§ PROBLEM
Repeat precisely the span of lines below that opens with the line containing "unfold lift in H." and closes with the line containing "rewrite filter_cons. destruct", both included.

(Items from a dataset)
**********

Lemma copy_propagation_improves f : ranked f →
  improves rank U (function_uses f) (function_uses (copy_propagation f).1) (copy_propagation f).2.
Proof.
  unfold copy_propagation, ranked. generalize (copies f). intros l Hl.
  cut (∀ g c, improves rank U (function_uses f) (function_uses g) c →
         improves rank U (function_uses f) (function_uses (foldl replace_copy (g, c) l).1)
           (foldl replace_copy (g, c) l).2).
  { intros H. apply H, improves_refl. }
  induction l as [|[x y] l IH]; intros g c Hg; [done|]. cbn [foldl].
  unfold replace_copy at 2 4. cbn [fst snd]. rewrite (surjective_pairing (replace_all_uses _ _ _)).
  apply IH; [intros; apply Hl; by right|]. destruct (Hl x y) as (? & ? & ?); [by left|].
  eapply improves_trans; [exact Hg|]. by apply replace_all_uses_improves.
Qed.
End Passes.

(** ** Dead store elimination *)
Lemma use_counts_from l counts x : default 0 (foldl count_use counts l !! x) mod 4294967296 =
  (default 0 (counts !! x) + N.of_nat (length (base.filter (λ y, y = x) l))) mod 4294967296.
Proof.
  revert counts. induction l as [|y l IH]; intros counts; cbn [foldl].
  { cbn. by rewrite N.add_0_r. }
  rewrite IH, filter_cons. unfold count_use. destruct (decide (y = x)) as [->|Hne].
  - rewrite lookup_insert_eq. cbn [default length id]. rewrite N.Div0.add_mod_idemp_l.
    f_equal. rewrite Nat2N.inj_succ. lia.
  - by rewrite lookup_insert_ne.
Qed.
Lemma use_counts_small l counts x : default 0 (counts !! x) < 4294967296 →
  default 0 (foldl count_use counts l !! x) < 4294967296.
Proof.
  revert counts. induction l as [|y l IH]; intros counts Hc; [done|]. apply IH. unfold count_use.
  destruct (decide (y = x)) as [->|Hne].
  - rewrite lookup_insert_eq. cbn. by apply N.mod_lt.
  - by rewrite lookup_insert_ne.
Qed.
(** With few enough uses, a count is positive exactly for the locals used. *)
Lemma build_use_counts_spec f x : counted f →
  0 < default 0 (build_use_counts f !! x) ↔ x ∈ function_uses f.
Proof.
  intros Hc. unfold build_use_counts. set (l := function_uses f) in *.
  pose proof (use_counts_from l ∅ x) as H. rewrite lookup_empty in H. cbn [default] in H.
  rewrite N.mod_small in H by (apply use_counts_small; by rewrite lookup_empty).
  pose proof (length_filter (λ y, y = x) l).
  rewrite H, N.mod_small by (unfold counted in Hc; fold l in Hc; lia).
  assert (Hx : x ∈ l ↔ x ∈ base.filter (λ y, y = x) l) by (rewrite list_elem_of_filter; naive_solver).
  rewrite Hx. destruct (base.filter (λ y, y = x) l) as [|z k] eqn:E; cbn.
  - rewrite elem_of_nil. lia.
  - assert (z = x) as -> by (assert (Hz : z ∈ z :: k) by (by left); rewrite <-E in Hz;
      by apply list_elem_of_filter in Hz as [-> _]).
    split; [intros _; by left | lia].
Qed.

Lemma dead_store_elimination_fst f : (dead_store_elimination f).1 =
  with_blocks ((λ b, (eliminate_in_block (build_use_counts f) b).1) <$> blocks f) f.
Proof. unfold dead_store_elimination. by rewrite (surjective_pairing (visit _ _)), visit_fst. Qed.
Lemma dead_store_elimination_snd f : (dead_store_elimination f).2 =
  existsb (λ b, existsb (is_dead_store (build_use_counts f)) (block_statements b)) (blocks f).
Proof. unfold dead_store_elimination. by rewrite (surjective_pairing (visit _ _)), visit_snd. Qed.

Lemma bind_sublist_ext {A B} (f : A → A) (g : A → list B) l :
  (∀ a, g (f a) `sublist_of` g a) → (f <$> l) ≫= g `sublist_of` l ≫= g.
Proof. intros H. induction l as [|a l IH]; [done|]. rewrite fmap_cons, !bind_cons. by apply sublist_app. Qed.
Lemma dead_store_uses f : function_uses (dead_store_elimination f).1 `sublist_of` function_uses f.
Proof.
  rewrite dead_store_elimination_fst. apply bind_sublist_ext. intros b. unfold block_uses.
  cbn [eliminate_in_block fst block_statements terminator]. apply sublist_app; [|done].
  apply bind_sublist, sublist_filter.
Qed.
Lemma dead_store_defs f : function_defs (dead_store_elimination f).1 `sublist_of` function_defs f.
Proof.
  rewrite dead_store_elimination_fst. apply bind_sublist_ext. intros b. unfold block_defs.
  cbn [eliminate_in_block fst block_statements terminator]. apply sublist_app; [|done].
  apply bind_sublist, sublist_filter.
Qed.
Lemma dead_store_statements f :
  function_statements (dead_store_elimination f).1 `sublist_of` function_statements f.
Proof. rewrite dead_store_elimination_fst. apply bind_sublist_ext. intros b. apply sublist_filter. Qed.
Lemma filter_length_exists {A} (p : A → bool) l :
  (length (base.filter (λ a, p a = false) l) + (if existsb p l then 1 else 0) ≤ length l)%nat.
Proof.
  induction l as [|a l IH]; [done|]. rewrite filter_cons. cbn [existsb].
  destruct (p a) eqn:E; [rewrite decide_False by done | rewrite decide_True by done]; cbn [orb length].
  - pose proof (length_filter (λ a, p a = false) l). lia.
  - lia.
Qed.
Lemma dead_store_shrinks f :
  (length (function_statements (dead_store_elimination f).1) +
   (if (dead_store_elimination f).2 then 1 else 0) ≤ length (function_statements f))%nat.
Proof.
  rewrite dead_store_elimination_snd, dead_store_elimination_fst. unfold function_statements.
  cbn [blocks with_blocks]. generalize (build_use_counts f). intros counts.
  induction (blocks f) as [|b l IH]; [done|]. rewrite fmap_cons, !bind_cons, !length_app.
  cbn [eliminate_in_block fst block_statements existsb] in IH |- *.
  pose proof (filter_length_exists (is_dead_store counts) (block_statements b)).
  destruct (existsb (is_dead_store counts) (block_statements b)),
    (existsb (λ b, existsb (is_dead_store counts) (block_statements b)) l); cbn [orb]; lia.
Qed.

Section DeadStores.
Context {V W : Type} (ops : Operations V W) (arguments : list V).
Context (f : OptFunction) (Hcount : counted f).
Implicit Types env : gmap LocalRef V.

Definition agree env env' : Prop := ∀ x, x ∈ function_uses f ∨ x = kNoLocal → env !! x = env' !! x.
Lemma eval_operands_agree env env' l : agree env env' → l ≫= operand_uses ⊆ function_uses f →
  eval_operands (W:=W) ops arguments env l = eval_operands ops arguments env' l.
Proof.
  intros Ha Hu. unfold eval_operands. f_equal. induction l as [|o l IH]; [done|].
  cbn. rewrite bind_cons in Hu. apply list_subseteq_app_iff_l in Hu as [Ho Hl]. rewrite (IH Hl).
  assert (E : eval_operand ops arguments env o = eval_operand ops arguments env' o); [|by rewrite E].
  unfold eval_operand. destruct (op_kind o) eqn:Hk; [|done|done]. apply Ha. left. apply Ho.
  unfold operand_uses. rewrite bool_decide_true by done. by left.
Qed.
Lemma eval_rvalue_agree env env' s : agree env env' → statement_uses s ⊆ function_uses f →
  eval_rvalue (W:=W) ops arguments env (rvalue s) = eval_rvalue ops arguments env' (rvalue s).
Proof. intros Ha Hu. unfold eval_rvalue. by rewrite (eval_operands_agree env env'). Qed.
Lemma agree_insert env env' x v : agree env env' → agree (<[x := v]> env) (<[x := v]> env').
Proof.
  intros Ha y Hy. destruct (decide (x = y)) as [->|]; [by rewrite !lookup_insert_eq|].
  rewrite !lookup_insert_ne by done. auto.
Qed.
Lemma dead_store_spec s : is_dead_store (build_use_counts f) s = true →
  is_assign s = true ∧ dest s ≠ kNoLocal ∧ dest s ∉ function_uses f ∧
  rv_kind (rvalue s) ≠ RvalueKind.Call.
Proof.
  unfold is_dead_store. rewrite !andb_true_iff, !negb_true_iff, !bool_decide_eq_false, N.ltb_ge.
  intros [[[Ha Hn] Hu] Hc]. split_and!; [done|done| |done].
  rewrite <-(build_use_counts_spec f) by done. lia.
Qed.
Lemma pure_rvalue env rv w v w' : rv_kind rv ≠ RvalueKind.Call →
  eval_rvalue ops arguments env rv w ⇓ (v, w') → w' = w.
Proof.
  intros Hk. unfold eval_rvalue, eval_operands, stuck_unless. intros H. inv_eff H.
  assert (w0 = w) as -> by (unfold lift in E; destruct (mapM _ _); by simplify_eq).
  unfold lift in H. destruct (rv_kind rv); try done; by repeat case_match; simplify_eq.
Qed.

Lemma run_statements_dead env env' l : agree env env' → (∀ s, s ∈ l → statement_uses s ⊆ function_uses f) →
  sim agree (run_statements (W:=W) ops arguments env l)
    (run_statements ops arguments env' (base.filter (λ s, is_dead_store (build_use_counts f) s = false) l)).
Proof.
  revert env env'. induction l as [|s l IH]; intros env env' Ha Hu; [by apply sim_ret|].
  assert (Hl : ∀ s, s ∈ l → statement_uses s ⊆ function_uses f) by (intros; apply Hu; by right).
  rewrite filter_cons. destruct (is_dead_store (build_use_counts f) s) eqn:Ed.
  - rewrite decide_False by done. apply dead_store_spec in Ed as (Has & Hn & Hd & Hc).
    cbn [run_statements]. intros w env1 w1 H. inv_eff H. unfold run_statement in E.
    unfold is_assign in Has. apply bool_decide_eq_true in Has. rewrite Has in E. inv_eff E.
    injection E as <- <-. apply pure_rvalue in E0 as ->; [|done]. eapply IH; [|done|exact H].
    intros x Hx. rewrite lookup_insert_ne; [by apply Ha|]. intros <-. naive_solver.
  - rewrite decide_True by done. cbn [run_statements]. apply sim_bind with (R := agree); [|auto].
    unfold run_statement. destruct (st_kind s); try by apply sim_ret.
    apply sim_bind with (R := eq).
    + rewrite (eval_rvalue_agree env env'); [apply sim_refl|done|]. apply Hu. by left.
    + intros v ? <-. by apply sim_ret, agree_insert.
Qed.
Lemma run_terminator_agree env env' t : agree env env' → terminator_uses t ⊆ function_uses f →
  sim (λ r r', match r, r' with
               | inl (b, e), inl (b', e') => b = b' ∧ agree e e'
               | inr o, inr o' => o = o'
               | _, _ => False end)
    (run_terminator (W:=W) ops arguments env t) (run_terminator ops arguments env' t).
Proof.
  intros Ha Hu. unfold terminator_uses in Hu. apply list_subseteq_app_iff_l in Hu as [Hu1 Hu].
  apply list_subseteq_app_iff_l in Hu as [Hu2 Hu3].
  assert (Hl : ∀ x, optional_use x ⊆ function_uses f → env !! x = env' !! x).
  { intros x Hx. apply Ha. destruct (decide (x = kNoLocal)); [by right|left]. by apply optional_use_elem. }
  unfold run_terminator. destruct (tm_kind t); try (by apply sim_ret).
  - unfold eval_condition. rewrite (Hl (condition t)) by done.
    eapply sim_bind; [apply sim_refl|]. intros c ? <-. by apply sim_ret.
  - case_bool_decide; [by apply sim_ret|]. rewrite (Hl (return_value t)) by done.
    eapply sim_bind; [apply sim_refl|]. intros c ? <-. by apply sim_ret.
  - rewrite (eval_operands_agree env env') by done. eapply sim_bind; [apply sim_refl|]. intros vs ? <-.
    eapply sim_bind; [apply sim_refl|]. intros v ? <-. apply sim_ret. split; [done|].
    case_bool_decide; [done|by apply agree_insert].
  - unfold eval_condition. rewrite (Hl (condition t)) by done.
    eapply sim_bind; [apply sim_refl|]. intros [] ? <-; by apply sim_ret.
  - by intros ? ? ?.
Qed.
Lemma run_block_dead fuel b env env' : agree env env' →
  sim eq (run_block ops arguments fuel f b env)
    (run_block ops arguments fuel (dead_store_elimination f).1 b env' : eff W _).
Proof.
  revert b env env'. induction fuel as [|fuel IH]; intros b env env' Ha; [done|]. cbn [run_block].
  assert (Eb' : blocks (dead_store_elimination f).1 !! N.to_nat b =
    (λ b, (eliminate_in_block (build_use_counts f) b).1) <$> blocks f !! N.to_nat b)
    by (rewrite dead_store_elimination_fst; apply list_lookup_fmap).
  rewrite Eb'. destruct (blocks f !! N.to_nat b) as [block|] eqn:Eb; [|done].
  cbn [fmap option_fmap option_map eliminate_in_block fst block_statements terminator].
  assert (Hu : block_uses block ⊆ function_uses f).
  { intros x Hx. apply list_elem_of_bind. exists block. split; [done|by eapply list_elem_of_lookup_2]. }
  unfold block_uses in Hu. apply list_subseteq_app_iff_l in Hu as [Hs Ht].
  eapply sim_bind.
  - apply run_statements_dead; [done|]. intros s Hin. etrans; [|exact Hs]. intros x Hx.
    apply list_elem_of_bind. eauto.
  - intros env1 env1' Ha1. eapply sim_bind; [by apply run_terminator_agree|].
    intros [[c e]|o] [[c' e']|o']; try done; [|intros ->; apply sim_refl].
    intros [<- He]. by apply IH.
Qed.
Lemma dead_store_preserves fuel w r :
  run_function ops arguments fuel f w ⇓ r →
  run_function (W:=W) ops arguments fuel (dead_store_elimination f).1 w ⇓ r.
Proof.
  destruct r as [o w1]. intros H. apply run_block_dead with (env' := initial_env arguments) in H; [|done].
  by destruct H as (? & ? & <-).
Qed.
End DeadStores.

**********

§ REPLY TO THE TASK
  unfold lift in H. destruct (rv_kind rv); try done; by repeat case_match; simplify_eq.
Qed.

Lemma run_statements_dead env env' l : agree env env' → (∀ s, s ∈ l → statement_uses s ⊆ function_uses f) →
  sim agree (run_statements (W:=W) ops arguments env l)
    (run_statements ops arguments env' (base.filter (λ s, is_dead_store (build_use_counts f) s = false) l)).
Proof.
  revert env env'. induction l as [|s l IH]; intros env env' Ha Hu; [by apply sim_ret|].
  assert (Hl : ∀ s, s ∈ l → statement_uses s ⊆ function_uses f) by (intros; apply Hu; by right).
  rewrite filter_cons. destruct (is_dead_store (build_use_counts f) s) eqn:Ed.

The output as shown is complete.